Stored data entries:
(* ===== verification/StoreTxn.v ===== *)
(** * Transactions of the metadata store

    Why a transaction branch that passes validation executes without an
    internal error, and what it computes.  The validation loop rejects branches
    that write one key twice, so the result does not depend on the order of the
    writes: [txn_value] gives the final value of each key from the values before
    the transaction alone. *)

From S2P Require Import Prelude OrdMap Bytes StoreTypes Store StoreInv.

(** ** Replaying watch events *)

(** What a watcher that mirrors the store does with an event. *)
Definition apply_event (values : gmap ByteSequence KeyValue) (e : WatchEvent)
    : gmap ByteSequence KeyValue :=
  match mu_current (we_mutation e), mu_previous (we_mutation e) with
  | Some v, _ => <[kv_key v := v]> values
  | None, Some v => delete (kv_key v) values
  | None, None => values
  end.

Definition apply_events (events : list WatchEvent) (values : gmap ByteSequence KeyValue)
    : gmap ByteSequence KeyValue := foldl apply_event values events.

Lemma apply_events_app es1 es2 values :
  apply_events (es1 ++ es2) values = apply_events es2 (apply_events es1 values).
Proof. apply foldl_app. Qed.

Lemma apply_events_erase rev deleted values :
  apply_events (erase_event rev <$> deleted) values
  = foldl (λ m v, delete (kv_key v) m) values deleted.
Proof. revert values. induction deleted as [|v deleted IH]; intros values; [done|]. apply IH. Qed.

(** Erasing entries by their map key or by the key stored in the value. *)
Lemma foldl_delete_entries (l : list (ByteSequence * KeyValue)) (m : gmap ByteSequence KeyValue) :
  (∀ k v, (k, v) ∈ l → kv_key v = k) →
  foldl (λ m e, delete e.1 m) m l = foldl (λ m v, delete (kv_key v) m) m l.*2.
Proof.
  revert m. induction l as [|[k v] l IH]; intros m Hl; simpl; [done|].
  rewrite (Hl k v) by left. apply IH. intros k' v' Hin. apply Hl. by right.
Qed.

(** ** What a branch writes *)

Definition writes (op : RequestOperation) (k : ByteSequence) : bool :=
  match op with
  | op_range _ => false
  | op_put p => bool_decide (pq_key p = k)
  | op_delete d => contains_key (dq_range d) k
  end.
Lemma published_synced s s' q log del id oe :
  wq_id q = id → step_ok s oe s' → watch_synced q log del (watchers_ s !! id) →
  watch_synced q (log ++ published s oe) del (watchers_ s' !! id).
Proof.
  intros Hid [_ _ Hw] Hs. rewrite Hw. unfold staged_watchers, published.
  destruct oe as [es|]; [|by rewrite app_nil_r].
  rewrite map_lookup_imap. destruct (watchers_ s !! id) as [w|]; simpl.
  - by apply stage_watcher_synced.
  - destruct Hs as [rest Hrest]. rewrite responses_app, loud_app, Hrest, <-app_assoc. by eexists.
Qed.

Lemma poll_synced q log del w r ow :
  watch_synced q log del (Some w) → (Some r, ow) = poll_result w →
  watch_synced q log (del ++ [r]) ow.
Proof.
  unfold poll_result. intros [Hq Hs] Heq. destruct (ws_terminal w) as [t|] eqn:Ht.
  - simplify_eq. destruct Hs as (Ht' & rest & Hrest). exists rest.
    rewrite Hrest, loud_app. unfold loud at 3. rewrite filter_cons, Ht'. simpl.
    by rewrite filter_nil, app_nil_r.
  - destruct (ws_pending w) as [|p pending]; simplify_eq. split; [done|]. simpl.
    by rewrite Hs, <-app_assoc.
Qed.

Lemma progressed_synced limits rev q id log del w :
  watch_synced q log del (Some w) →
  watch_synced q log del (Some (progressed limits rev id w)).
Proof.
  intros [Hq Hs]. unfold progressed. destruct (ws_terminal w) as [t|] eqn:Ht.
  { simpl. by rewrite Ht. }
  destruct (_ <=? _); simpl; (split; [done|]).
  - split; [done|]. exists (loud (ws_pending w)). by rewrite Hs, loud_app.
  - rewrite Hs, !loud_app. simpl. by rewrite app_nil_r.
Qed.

## Task item
The lines to copy run from the start of the records above through the line holding "(** ** What a branch writes *)"; give them exactly, both ends included, and nothing else.

## Expected answer
(* ===== verification/StoreTxn.v ===== *)
(** * Transactions of the metadata store

    Why a transaction branch that passes validation executes without an
    internal error, and what it computes.  The validation loop rejects branches
    that write one key twice, so the result does not depend on the order of the
    writes: [txn_value] gives the final value of each key from the values before
    the transaction alone. *)

From S2P Require Import Prelude OrdMap Bytes StoreTypes Store StoreInv.

(** ** Replaying watch events *)

(** What a watcher that mirrors the store does with an event. *)
Definition apply_event (values : gmap ByteSequence KeyValue) (e : WatchEvent)
    : gmap ByteSequence KeyValue :=
  match mu_current (we_mutation e), mu_previous (we_mutation e) with
  | Some v, _ => <[kv_key v := v]> values
  | None, Some v => delete (kv_key v) values
  | None, None => values
  end.

Definition apply_events (events : list WatchEvent) (values : gmap ByteSequence KeyValue)
    : gmap ByteSequence KeyValue := foldl apply_event values events.

Lemma apply_events_app es1 es2 values :
  apply_events (es1 ++ es2) values = apply_events es2 (apply_events es1 values).
Proof. apply foldl_app. Qed.

Lemma apply_events_erase rev deleted values :
  apply_events (erase_event rev <$> deleted) values
  = foldl (λ m v, delete (kv_key v) m) values deleted.
Proof. revert values. induction deleted as [|v deleted IH]; intros values; [done|]. apply IH. Qed.

(** Erasing entries by their map key or by the key stored in the value. *)
Lemma foldl_delete_entries (l : list (ByteSequence * KeyValue)) (m : gmap ByteSequence KeyValue) :
  (∀ k v, (k, v) ∈ l → kv_key v = k) →
  foldl (λ m e, delete e.1 m) m l = foldl (λ m v, delete (kv_key v) m) m l.*2.
Proof.
  revert m. induction l as [|[k v] l IH]; intros m Hl; simpl; [done|].
  rewrite (Hl k v) by left. apply IH. intros k' v' Hin. apply Hl. by right.
Qed.

(** ** What a branch writes *)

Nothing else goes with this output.